* _Aim of the exercise_
If a line in the data contains "depends", copy it out.
........
(* ===== verification/EvalFrame.v ===== *)
(** * What an evaluation depends on

    An expression's value depends on the values it reads and, where the pool has
    [EntryReg] nodes, on the registers. Growing the pool changes neither. *)
From stdpp Require Import relations.
From S2P Require Import Prelude Bits U128 Types Exprs Registers Func Eval VerifyExpr ValueTypes EvalProps.
From S2P Require Import Cfg Verify VerifyProps Rewrite.
Local Open Scope Z_scope.

(** No node reads a register directly. *)
Definition entryFree (f : Function) : Prop :=
  forall id e, exprAt f id = Some e -> op e <> ExprOp.EntryReg.

Definition entryFreeNode (e : Expr) : bool := negb (bool_decide (op e = ExprOp.EntryReg)).

Lemma entryFree_check f : forallb entryFreeNode (exprs (pool f)) = true -> entryFree f.
Proof.
  intros H id e [He _]%vget_Some. apply list_elem_of_lookup_2, (forallb_elem _ _ _ H) in He.
  unfold entryFreeNode in He. by apply negb_true_iff, bool_decide_eq_false in He.
Qed.

(** The values the expression reads are among [A]. *)
Definition closed (f : Function) (A : gset N) (x : N) : Prop := forall v, readsValue f x v -> v ∈ A.

Lemma closed_weaken f A A' x : A ⊆ A' -> closed f A x -> closed f A' x.
Proof. intros HA H v Hv. by apply HA, H. Qed.

Lemma closed_child f A x y : child f x y -> closed f A x -> closed f A y.
Proof. intros Hc H v Hv. apply H. by eapply readsValue_child. Qed.

(** A node of another opcode reads what its operands read. *)
Lemma closed_node f A x e :
  exprAt f x = Some e -> op e <> ExprOp.Value -> Forall (closed f A) (operands e) -> closed f A x.
Proof.
  intros He Ho Hall v (y & ey & Hy & Hey & Hop & ->). apply rtc_inv in Hy as [->|(z & (e' & He' & Hz) & Hzy)].
  - congruence.
  - assert (e' = e) as -> by congruence. rewrite Forall_forall in Hall. apply (Hall z Hz). by exists y, ey.
Qed.

(** Growing the pool adds nothing below an expression that exists. *)
Lemma readsValue_shrinks f f' x v :
  pool_ok f -> grows f f' -> hasExpr f x = true -> readsValue f' x v -> readsValue f x v.
Proof.
  intros Hok Hg Hx (y & e & Hy & He & Ho & ->). revert Hx. induction Hy as [x|x y z Hxy _ IH]; intros Hx.
  - apply hasExpr_exprAt in Hx as [e' He']. pose proof (exprAt_ext f f' x e' Hg He').
    assert (e' = e) as -> by congruence. exists x, e. by split; [apply rtc_refl|].
  - destruct Hxy as (e' & He' & Hin). apply hasExpr_exprAt in Hx as [ex Hex].
    pose proof (exprAt_ext f f' x ex Hg Hex). assert (ex = e') as -> by congruence.
    assert (child f x y) as Hc by (by exists e'). eapply readsValue_child; [exact Hc|].
    apply IH; [done|]. by eapply verified_child.
Qed.

Lemma closed_grows f f' A x : pool_ok f -> grows f f' -> hasExpr f x = true -> closed f A x -> closed f' A x.
Proof. intros Hok Hg Hx H v Hv. apply H. by eapply readsValue_shrinks. Qed.

(** The same values supplied, the same value evaluated. *)
Lemma Eval_frame defined f env env' x a :
  entryFree f ->
  (forall v c, readsValue f x v -> envValue env v = Ok c -> envValue env' v = Ok c) ->
  Eval defined f env x a -> Eval defined f env' x a.
Proof.
  intros Hfree Henv H. revert Henv.
  induction H as [x e ts args a He Hw Ht _ IH Hd Hv] using Eval_ind'. intros Henv.
  apply (Eval_node _ _ _ x e ts args a); try done.
  - apply Forall2_same_length_lookup. split; [by eapply Forall2_length|]. intros i y b Hy Hb.
    apply (Forall2_lookup_lr _ _ _ _ _ _ IH Hy Hb). intros v c Hr. apply Henv.
    eapply readsValue_child; [|exact Hr]. exists e. split; [done|by eapply list_elem_of_lookup_2].
  - unfold evalNode in *. pose proof (Hfree x e He). destruct (op e) eqn:Ho; try done.
    apply Henv; [|exact Hv]. exists x, e. by split; [apply rtc_refl|].
Qed.

(** ** Substitution of values *)

(** Interning keeps the pool free of register reads. *)
Lemma entryFree_intern f e r f' :
  entryFree f -> op e <> ExprOp.EntryReg -> intern e f = Some (r, f') -> entryFree f'.
Proof.
  intros Hf Ho Hi id e' He'. pose proof Hi as (_ & [[_ ->]|(_ & -> & _ & Heq)])%intern_Some; [by eapply Hf|].
  rewrite Heq in He'. apply vget_Some in He' as [[Hl|[_ Hl]]%lookup_app_Some Hv]; cbn in *.
  - apply (Hf id). by apply vget_Some.
  - by apply list_lookup_singleton_Some in Hl as [_ <-].
Qed.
........
* _Response to this task_
(** * What an evaluation depends on
    An expression's value depends on the values it reads and, where the pool has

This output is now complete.